Best Beginnings Episode 14: What Dr Ingrid Katz told us about trust, stigma and the people medicine misses

Here is a fact that took Dr Ingrid Katz more than a decade to fully understand. In the early 2000s, at the perinatal HIV Research Unit in Soweto - next to one of the largest hospitals in the world - treatment for HIV existed, was funded and was being offered. It was free. It was life-saving. And one in five people who arrived having just been diagnosed were not starting it.

Not because they didn't know it was there. Not because they couldn't reach the clinic. But for reasons that a purely biomedical lens - the lens that says, of course you'd take life-saving treatment - cannot see.

What the numbers couldn't explain

The context matters. South Africa in the early 2000s was still living with the consequences of watching people die from something that had been treatable elsewhere for a decade. Treatment was, finally, arriving. And yet one in five newly diagnosed patients were walking away without starting it.

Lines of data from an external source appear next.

(* ===== verification/Prelude.v ===== *)
(** * dubbogo: a verification library

    A model in Rocq of dubbogo, a Go implementation of the dubbo RPC protocol,
    and theorems about it.  The program's parts and how they meet:

    - a server ([server/]) has a table of the methods that handlers registered;
      [Handle] announces them to the registry, and [handlePkg] serves the
      requests of a connection, one after the other;
    - the zookeeper registry ([registry/zk/]) keeps, for each service, a node per
      provider whose name is a URL; a consumer lists the nodes and watches them;
    - the selector ([selector/]) caches the providers that the registry gives,
      follows what the watchers send, and picks a provider per attempt;
    - the client ([client/]) takes a connection from the pool, and sends the
      request and reads the response on it;
    - the codec ([codec/hessian/]) turns the request into a dubbo package, whose
      body is a sequence of Hessian 2.0 values, and takes a response off the
      byte stream; another one ([codec/jsonrpc/]) does it with JSON texts;
    - the transports ([transport/]) carry the codecs' bytes as packages with a
      header, in HTTP messages or as they are, and accept the connections that
      the server serves.

    ** How it is modelled

    Go functions are functions on explicit state, [ST S A := S -> outcome A * S],
    whose outcome is a value, an error, a panic, or [NoFuel] where a step budget
    ran out.  Integers are [Z], wrapped at their width with [u8] ... [i64];
    strings and byte slices are lists of [Z] between 0 and 255.  Shared memory
    that the code writes to in place is a store of its own: the decoder's
    references ([HessianDecoder]), the pool's connections ([Pool]), the arrays
    of the cache's slices ([Cache]).  Variables that goroutines share are effects
    in the order of the code ([Watch], [Serve]).  Operations that hold a lock for
    their whole length are single steps; runs of them are [step] relations, as is
    a listener with the sockets beside it ([Listen]).
    Time, [rand.Int()], the order of a map's range, the growth of a slice, and
    what the network, zookeeper, reflection and the application answer are
    arguments, in classes with the laws that the theorems need.

    ** The files

    This file has the errors, outcomes, the state monad, the machine integers
    and the tactics that the others use.

    Values and bytes:
    - [Utf8], [Bufio], [Float64]: the parts of Go's library that the codec
      reads and writes with: runes, [bufio.Reader] with its 4096-byte buffer,
      the IEEE bits of doubles.
    - [HessianConst], [HessianPack]: [const.go] and the integers of [codec.go].
    - [HessianValue]: Go values with their types, as [reflect] shows them.
    - [HessianEncode], [HessianDecode]: the scalars of [encode.go] and
      [decode.go]; [HessianScalar] has their round trips.

    Composite values:
    - [Pojo]: the registry of classes of [pojo.go], as a state.
    - [HessianEncoder], [HessianDecoder]: [Encoder] and [Decoder] with lists,
      maps, classes, objects, enums and references.
    - [HessianTree], [HessianObject]: the round trips of trees of values and of
      objects; [HessianTotal]: that decoding ends.

    Packages:
    - [HessianRequest], [HessianResponse], [HessianCodec]: [request.go],
      [response.go] and [hessian.go]; [HessianFrame] has their theorems.

    The registry:
    - [Registry]: [registry/config.go] and the types of
      [registry/service_url.go]; [Url]: [NewServiceURL], with the parts of
      [net/url] that it and the registry use; [Common]: [common/misc.go],
      [version/], and Go's paths and decimal numbers.
    - [Zookeeper]: [zk_client.go] over the class [Zookeeper] of the library, the
      laws [ZkTree] of its tree, and a server that has them.
    - [ZkRegistry]: [registry.go], [provider.go] and [consumer.go]; [ZkAgree] and
      [ZkRestart] have their theorems.
    - [Watch]: [watch.go] and the consumer's [Watch].

    The client:
    - [Pool]: [client/rpc_pool.go].
    - [Selector]: [selector/mode.go]; [Cache]: [selector/cache/cache.go].
    - [Rpc]: [client/rpc_codec.go] and [client/rpc_stream.go] over the interfaces
      [Codec] and [TransportClient], as in the source, of which a codec keeps what
      it has read and a transport its connection; [RpcFrame] states what the stream
      needs of a codec as the class [CodecReads], and shows that the hessian codec has
      it.
    - [Client]: [call] of [client/rpc_client.go] with the pool, the header and the time
      limit, its loop of attempts, and the tables of [codec/const.go];
      [ClientOptions]: [client/options.go], [client/client.go], how a client is made
      and closed.
    - [Gc]: the goroutine [gc] and its channel beside the calls, a step relation.
    - [Calls]: [Call] as a whole, with the selector that it asks.

    The server:
    - [Server]: [server/rpc_server.go], [server/rpc_codec.go] and
      [server/rpc_stream.go] over a codec interface [ServerCodec]; a handler is
      its methods with their types and functions, and a connection is an instance
      of the class [Socket].  [ServerSafe] has its theorems.
    - [Serve]: [server/server.go] and [server/options.go] over the classes
      [ProviderRegistry] and [ServerTransport]; [ServeSafe] has its theorems, those
      on the loop over a connection for any socket with the laws [SocketEnds].
      The default codec, [jsonrpc.NewCodec], is an argument of both.
    - [ServerOptions]: [server/options.go] with the addresses of [GetLocalIP].
    - [Publish]: the zookeeper registry as the server's, and a consumer of it.

    JSON-RPC:
    - [Json]: Go's [encoding/json] as far as the codec uses it: the scanner,
      strings, members, structs, [Compact] and the [Decoder] over a buffer;
      [JsonText]: what was written is read back.
    - [JsonCodec]: [codec/jsonrpc/], an instance of [ServerCodec], with
      [json.Marshal] and [json.Unmarshal] of the application's values as the class
      [JsonValues]; [JsonCall]: its theorems, with the server of [Serve] at the
      other end.

    Errors:
    - [Errors]: [common/errors.go], whose texts are JSON.

    The transports:
    - [Http]: what Go's [net/http] writes and reads: headers, requests and responses,
      bodies of known length, in chunks, or to the end of the connection.
      [HttpText]: what was written is read back; [HttpEnds]: reading ends.
    - [Net]: connections as bytes in and out, and [common/net.go].
    - [Transport]: [transport/]: the clients, sockets, [Dial], [Listen] and [Accept] of
      HTTP and TCP, and the instances [HttpSocket] and [TcpSocket] of [Socket].
      [TransportSafe] and [Listen] have their theorems.
    - [TcpCall], [JsonClient], [HttpCall]: the two ways to call, put together from
      the parts: the hessian codec as it is over TCP, and the JSON-RPC codec, which
      [JsonClient] shows to be a client's [Codec], over HTTP.
    - [Deployed]: a server, the registry, the selector and a client over JSON-RPC;
      [Refused]: what becomes of them when a service is registered again.

    ** What is shown

    - The whole program: a handler that a server handles is found, chosen and called
      by the clients that ask for its service ([handled_is_called]), and after it was
      registered again it is found and refused ([registered_again_refused]); a call over
      JSON-RPC and HTTP ([json_over_http]) and one over hessian and TCP
      ([dubbo_over_tcp]), from the caller's argument to the caller's variable, with the
      bytes on the connection between.
    - Round trips: each scalar, with the inputs that do not come back (negative
      compact integers, some doubles); trees of lists and maps
      ([decode_encode]); objects of registered classes ([objects_roundtrip]);
      the arguments of a request ([request_body_decodes]); the value of a
      response, from the bytes to the caller's variable ([response_delivers]);
      and a whole call ([exchange_delivers]); queries of URLs
      ([ParseQuery_Encode]); a time limit in a header ([deadline_agrees]).
    - Framing: what a package consists of, and that exactly one response is
      taken off the stream; what happens to responses that come in pieces or
      are too long ([split_response_fails], [big_response_waits]).
    - Termination: the decoder ([Decode_terminates]) and the server's loop over a
      connection ([handlePkg_ends]).  Every loop with fuel is called with a fuel
      that these lemmas show to be enough: the number of bytes left for the
      scalars' loops, a linear function of it for [Decode], the number of
      packages to come for the loops of the stream and of the server.
    - The registry: what is registered is found by the consumers of the same
      configuration ([registered_is_found]), from a server's [Handle] on and with
      the methods that the server can call ([handled_is_found]); which of several
      providers at an address a consumer gets ([GetServices_last]); what [Create]
      makes of the tree ([Create_makes]); the life of a connection
      ([conn_closed_once]) and of reconnections ([first_restart_registers],
      [second_restart_never_ends], [delay_bounded]).
    - Watching: the cache lists the providers' nodes after they changed
      ([cache_follows_children]), and where it does not
      ([one_node_watched_for_all], [last_provider_unreported]).
    - The pool: a connection is handed out to one call at a time and is open
      ([getConn_exclusive]); and that the collection of streams closes what the
      pool keeps ([calls_dial], [gc_closes_in_use]).
    - The cache: in-place updates of shared arrays refine operations on a map of
      lists ([update_refines], [get_refines]); after any events the cache lists
      what the registry last said ([watch_follows]); callers' lists are not
      changed under them ([get_isolated]) except in one case ([stale_alias]).
    - The client: retries ([Call_retries]), selection ([Select_next],
      [roundRobin_fair]), and the course of one call ([call_outcome]), after which the
      client is at rest and its connection closed; that the collector is a run
      of the pool ([gc_refines_pool]), closes what it is sent ([gc_drains]), and leaves
      calls behind when the client is closed ([closed_client_stuck]).
    - The server: functions in the table are called with arguments of their
      types ([dispatch_typed]), up to the context's ([context_unchecked]);
      requests are answered in their order ([requests_in_order]), unknown ones
      with an error ([serve_unknown]); what [Handle] and [Start] leave behind
      ([Handle_two_groups], [Start_shares], [Stop_closes]).
    - JSON-RPC: a call from the client's codec through the server to the client
      ([json_call]); no package makes the server panic or hang
      ([json_serves]); bodies that are no requests get no answer
      ([malformed_unsent]), and neither do nil parameters
      ([nil_params_refused]).  The scanner's fuel is twice the length of its
      text, and more of it changes no answer; the decoder's is the number of
      number of bytes that have come ([readValue_halts]).
    - The transports: a package and its answer go over HTTP ([http_exchange]);
      the loop over an HTTP connection
      ends whatever bytes come, and gives back what it holds
      ([http_connection_ends]), the fuel of every reader being the number of bytes
      left; what becomes of the headers of later requests ([first_header_stays]),
      of calls without metadata ([no_metadata_unserved]), of closed clients
      ([closed_client]) and of servers over TCP ([tcp_serves_nothing]).
    - Listeners: the port that is bound ([listen_first_port]), how many connections
      are served ([http_accept_bounded], [tcp_accept_exhausted]), and the address
      that is announced ([GetLocalIP_private], [no_private_address]).
    - Errors are read back from their texts ([Parse_Error]).

    ** What is not modelled

    Of the JSON-RPC codec, [ServerError] and the branch of [Error.Error] for
    data that cannot be marshalled.  In [handled_is_called] the bytes that the client
    sends are those that the server reads and the other way round; the listener that
    hands the connection over is in [Listen] and [Start_shares] only, and the registry's
    answer comes to the selector when it asks, not through the watcher of [Watch].
    Of [net/http], host names outside ASCII, [Expect] and what a server of Go's
    own would do.  The connection of [Net] answers a read beyond what has come
    with the connection's end; the wait before it and the clock that ends it are
    not there.  Logging, a socket's addresses, [Future] and the goroutine's number
    are left out.  The client's errors of [Client] are without their detail.  The
    exchange of a call whose context ends first goes on in its goroutine; the
    model stops where [call] returns. *)
From stdpp Require Export base list strings gmap.
From Stdlib Require Export ZArith Lia.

When Ingrid and her colleagues sat with patients and asked directly, they heard not confusion or indifference but something more specific. They heard about a pill bottle that, spotted by a neighbour, would announce a diagnosis. About early-generation medications that visibly changed the shape of a person's body. And repeatedly, a phrase that became a signal: "I'm not sick enough yet." Ingrid came to understand it as an indicator of how deep the stigma ran. Trust had been broken. The system had failed these communities for a decade while others elsewhere accessed the same treatment. And trust, she found, is not rebuilt by availability alone.

The room that told everyone's secret

One of the clearest examples came not from data but from a walk-through. Ingrid and her colleagues asked patients to literally map their journey to treatment to walk them through what it felt like to arrive at a clinic and try to access care. What those patients described was a waiting room where people with HIV were directed to sit on one side and everyone else on the other. A systems decision, made for administrative efficiency. Not intended as disclosure.

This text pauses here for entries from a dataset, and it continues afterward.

(* ===== verification/HessianValue.v ===== *)
(** * Go values and types

    The [interface{}] values that the codec encodes and decodes, their
    dynamic types, and the parts of package [reflect] and of the language's
    own map and assignment rules that the codec uses.

    A type is identified by what [Type.String] prints for it: the application's
    types are assumed to print differently.  Identifiers are ASCII. *)
From S2P Require Import Prelude Float64.

(** ** Types *)

Inductive ikind := Int8 | Int16 | Int32 | Int | Int64 | Uint8 | Uint16 | Uint32 | Uint | Uint64.

#[export] Instance ikind_eq_dec : EqDecision ikind.
Proof. solve_decision. Defined.

(** [TNamed n t] is [type n t] for a [t] that is not a struct; the fields of a
    struct that refers to itself are repeated where they are used. *)
Inductive gotype :=
| TBool
| TInt (k : ikind)
| TFloat32
| TFloat64
| TString
| TTime                                   (* time.Time *)
| TIface                                  (* interface{} *)
| TReflectValue                           (* reflect.Value *)
| TSlice (t : gotype)
| TArray (n : nat) (t : gotype)
| TMap (kt vt : gotype)
| TPtr (t : gotype)
| TNamed (name : bytes) (under : gotype)
| TStruct (name : bytes) (fields : list (bytes * gotype)).

Definition ikind_String (k : ikind) : bytes :=
  lit match k with
      | Int8 => "int8" | Int16 => "int16" | Int32 => "int32" | Int => "int" | Int64 => "int64"
      | Uint8 => "uint8" | Uint16 => "uint16" | Uint32 => "uint32" | Uint => "uint"
      | Uint64 => "uint64"
      end.

(** The digits of a number ([strconv.Itoa] of a natural number). *)
Definition digits (n : nat) : bytes := lit (pretty.pretty (N.of_nat n)).

(** [Type.String]. *)
Fixpoint String (t : gotype) : bytes :=
  match t with
  | TBool => lit "bool"
  | TInt k => ikind_String k
  | TFloat32 => lit "float32"
  | TFloat64 => lit "float64"
  | TString => lit "string"
  | TTime => lit "time.Time"
  | TIface => lit "interface {}"
  | TReflectValue => lit "reflect.Value"
  | TSlice t => lit "[]" ++ String t
  | TArray n t => lit "[" ++ digits n ++ lit "]" ++ String t
  | TMap k v => lit "map[" ++ String k ++ lit "]" ++ String v
  | TPtr t => lit "*" ++ String t
  | TNamed n _ => n
  | TStruct n _ => n
  end.

Definition type_eqb (a b : gotype) : bool := bool_decide (String a = String b).

(** The underlying type, and [Type.Kind]. *)
Definition under (t : gotype) : gotype := match t with TNamed _ u => u | t => t end.

Inductive kind := KBool | KInt (k : ikind) | KFloat32 | KFloat64 | KString | KStruct
  | KInterface | KSlice | KArray | KMap | KPtr.

#[export] Instance kind_eq_dec : EqDecision kind.
Proof. solve_decision. Defined.

Fixpoint Kind (t : gotype) : kind :=
  match t with
  | TBool => KBool
  | TInt k => KInt k
  | TFloat32 => KFloat32
  | TFloat64 => KFloat64
  | TString => KString
  | TTime | TReflectValue | TStruct _ _ => KStruct
  | TIface => KInterface
  | TSlice _ => KSlice
  | TArray _ _ => KArray
  | TMap _ _ => KMap
  | TPtr _ => KPtr
  | TNamed _ u => Kind u
  end.

(** ** Values *)

(** [VNil] is the nil interface.  [VBytes] is a non-nil [[]byte].  A map is the
    list of its entries in the order in which they are visited.  [VRef i] is
    the pointer [&d.refs[i]] into a decoder's table; [VReflect i v] is the
    addressable [reflect.Value] of the struct [v] that a decoder made and
    keeps as [d.refs[i]], and [VValueOf v] any other [reflect.Value]. *)
Inductive value :=
| VNil
| VBool (b : bool)
| VInt (k : ikind) (z : Z)
| VFloat32 (bits : Z)
| VFloat64 (bits : Z)
| VString (s : bytes)
| VTime (ns : Z)
| VBytes (b : bytes)
| VNilSlice (t : gotype)
| VSlice (t : gotype) (l : list value)
| VArray (t : gotype) (l : list value)
| VNilMap (kt vt : gotype)
| VMap (kt vt : gotype) (l : list (value * value))
| VStruct (name : bytes) (fields : list (bytes * gotype)) (l : list value)
| VNamed (name : bytes) (v : value)
| VNilPtr (t : gotype)
| VPtr (t : gotype) (v : value)
| VRef (i : nat)
| VReflect (i : nat) (v : value)
| VValueOf (v : value).

(** [reflect.TypeOf]; the nil interface has no type. *)
Fixpoint TypeOf (v : value) : option gotype :=
  match v with
  | VNil => None
  | VBool _ => Some TBool
  | VInt k _ => Some (TInt k)
  | VFloat32 _ => Some TFloat32
  | VFloat64 _ => Some TFloat64
  | VString _ => Some TString
  | VTime _ => Some TTime
  | VBytes _ => Some (TSlice (TInt Uint8))
  | VNilSlice t | VSlice t _ => Some (TSlice t)
  | VArray t l => Some (TArray (length l) t)
  | VNilMap k v | VMap k v _ => Some (TMap k v)
  | VStruct n fs _ => Some (TStruct n fs)
  | VNamed n v => option_map (TNamed n) (TypeOf v)
  | VNilPtr t | VPtr t _ => Some (TPtr t)
  | VRef _ => Some (TPtr TIface)
  | VReflect _ _ | VValueOf _ => Some TReflectValue
  end.

(** January 1, year 1, UTC: the zero [time.Time]. *)
Definition time_zero : Z := -62135596800 * 1000000000.

(** The zero value of a type, [reflect.Zero]. *)
Fixpoint zero (t : gotype) : value :=
  match t with
  | TBool => VBool false
  | TInt k => VInt k 0
  | TFloat32 => VFloat32 0
  | TFloat64 => VFloat64 0
  | TString => VString []
  | TTime => VTime time_zero
  | TIface => VNil
  | TReflectValue => VStruct (lit "reflect.Value") [] []
  | TSlice t => VNilSlice t
  | TArray n t => VArray t (replicate n (zero t))
  | TMap k v => VNilMap k v
  | TPtr t => VNilPtr t
  | TNamed n u => VNamed n (zero u)
  | TStruct n fs => VStruct n fs (map (fun f => zero f.2) fs)
  end.

(** The value below the name of its type. *)
Definition strip (v : value) : value := match v with VNamed _ v => v | v => v end.

(** The elements of a slice or an array, [v.Len()] and [v.Index(i)]. *)
Definition elems (v : value) : list value :=
  match strip v with
  | VBytes b => map (VInt Uint8) b
  | VSlice _ l | VArray _ l => l
  | _ => []
  end.

(** A slice of element type [t]. *)
Definition mk_slice (t : gotype) (l : list value) : value :=
  match t with
  | TInt Uint8 => VBytes (map (fun v => match v with VInt _ z => z | _ => 0 end) l)
  | _ => VSlice t l
  end.

(** ** Assignment *)

Definition unnamed_composite (t : gotype) : bool :=
  match t with TSlice _ | TArray _ _ | TMap _ _ | TPtr _ => true | _ => false end.

(** [src.AssignableTo(dst)], the interfaces being [interface{}] only. *)
Definition assignable (dst src : gotype) : bool :=
  match dst with
  | TIface => true
  | _ =>
      type_eqb dst src
      || (type_eqb (under dst) (under src)
          && (unnamed_composite dst || unnamed_composite src))
  end.

(** Storing [v] in a variable of type [dst]: [reflect.Value.Set] with
    [reflect.ValueOf(v)], which panics on the zero [reflect.Value] of a nil
    interface and on a value that is not assignable. *)
Definition set_value (dst : gotype) (v : value) : option value :=
  match TypeOf v with
  | None => None
  | Some src =>
      if assignable dst src then
        Some match dst with
             | TIface => v
             | TNamed n _ => VNamed n (strip v)
             | _ => if unnamed_composite dst then strip v else v
             end
      else None
  end.

(** ** Equality and maps *)

(** The dynamic types that can be compared and used as map keys; the others
    (slices, maps) are a run-time panic. *)
Fixpoint hashable (v : value) : bool :=
  match v with
  | VBytes _ | VNilSlice _ | VSlice _ _ | VNilMap _ _ | VMap _ _ _ => false
  | VArray _ l | VStruct _ _ l => forallb hashable l
  | VNamed _ v => hashable v
  | _ => true
  end.

Definition same_type (a b : value) : bool :=
  match TypeOf a, TypeOf b with
  | None, None => true
  | Some ta, Some tb => type_eqb ta tb
  | _, _ => false
  end.

(** Equality of hashable values of the same type; a pointer is identified by
    what it points into. *)
Fixpoint key_eqb (a b : value) : bool :=
  same_type a b &&
  match a, b with
  | VNil, VNil => true
  | VBool x, VBool y => Bool.eqb x y
  | VInt _ x, VInt _ y => x =? y
  | VFloat32 x, VFloat32 y => f64_eqb (f64_of_f32 x) (f64_of_f32 y)
  | VFloat64 x, VFloat64 y => f64_eqb x y
  | VString x, VString y => bool_decide (x = y)
  | VTime x, VTime y => x =? y
  | VArray _ l1, VArray _ l2 | VStruct _ _ l1, VStruct _ _ l2 =>
      (fix go l1 l2 := match l1, l2 with
                       | v1 :: l1, v2 :: l2 => key_eqb v1 v2 && go l1 l2
                       | _, _ => true
                       end) l1 l2
  | VNamed _ x, VNamed _ y => key_eqb x y
  | VRef i, VRef j => (i =? j)%nat
  | VReflect i _, VReflect j _ => (i =? j)%nat
  | _, _ => false
  end.

(** [m[k] = v]: an entry with an equal key is replaced. *)
Fixpoint map_insert (k v : value) (l : list (value * value)) : list (value * value) :=
  match l with
  | [] => [(k, v)]
  | (k', v') :: l => if key_eqb k k' then (k, v) :: l else (k', v') :: map_insert k v l
  end.

(** [delete(m, k)]. *)
Definition map_delete (k : value) (l : list (value * value)) : list (value * value) :=
  filter (fun e => key_eqb k e.1 = false) l.

(** [m[k]]: nil where there is no such entry. *)
Fixpoint map_lookup (k : value) (l : list (value * value)) : value :=
  match l with
  | [] => VNil
  | (k', v) :: l => if key_eqb k k' then v else map_lookup k l
  end.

But what it communicated, to everyone present, including neighbours, was exactly who was living with HIV. "People understandably didn't want to be in a situation where their neighbour might see them sitting on that side of the room," Ingrid says. The solution was not a new drug or a new awareness campaign. It was moving the chairs.

What Ingrid found in one woman's pocket

The human version of all this arrives in a story Ingrid tells toward the end of the conversation. A young mother had known she was living with HIV for years. She had not started treatment. On the day she finally returned to the clinic, a physician asked whether she had been doing anything to stay healthy. She reached into her pocket and pulled out garlic pills and other supplements. Things gathered from the ecosystem of misinformation that surrounded her.

She was not irrational. She was navigating an economy that left little margin, a social world that stigmatised illness and the specific weight of new motherhood. "You couldn't possibly be sick," Ingrid says. "There was no time for that. You had to show up for your baby." She was also trying to earn money. She didn't feel safe carrying a pill bottle in public. The fear of being seen with it, of being judged, or worse, was a reasonable calculation. "There are so many reasons," Ingrid says, "all extremely reasonable in her world, to not take it."

The gap that medicine still hasn't closed

This is the gap Ingrid has spent her career trying to close; not in funding or in medical knowledge, but in understanding. A physician in a fifteen-minute consultation cannot see the full arc of the life that brought someone to a decision. The COVID-19 pandemic made this legible on a global scale: an extraordinary biomedical achievement with mRNA vaccines developed in real time met with a public health response that, in Ingrid's words, "just could not meet the moment." Decades of underinvestment in public health had left systems without the community trust to make the rollout work.

Her answer is co-creation: inviting communities to design the models of care they would actually use. And at the level of individual practice, a principle she calls humble inquiry, approaching each person not with answers but with genuine curiosity. "It doesn't mean that I know the most about the lived experience of someone else I'm talking to," she says. "There's nothing else I could bring that would outpace that."

The question that travels

None of what Ingrid found in the clinics of Soweto is unique to HIV, or to southern Africa. The question she started with - why don't people use support that's free and available to them? - is one that anyone working in early years will recognise immediately.

The treatment is there. The hub is there. The service is funded and offered. And still, the families who might need it most do not always come. The system around the support - the form, the waiting room, the sense of exposure - carries meaning its designers never intended. Trust is what determines whether any of it actually gets through.

That is, as Ingrid puts it, at the core of almost everything.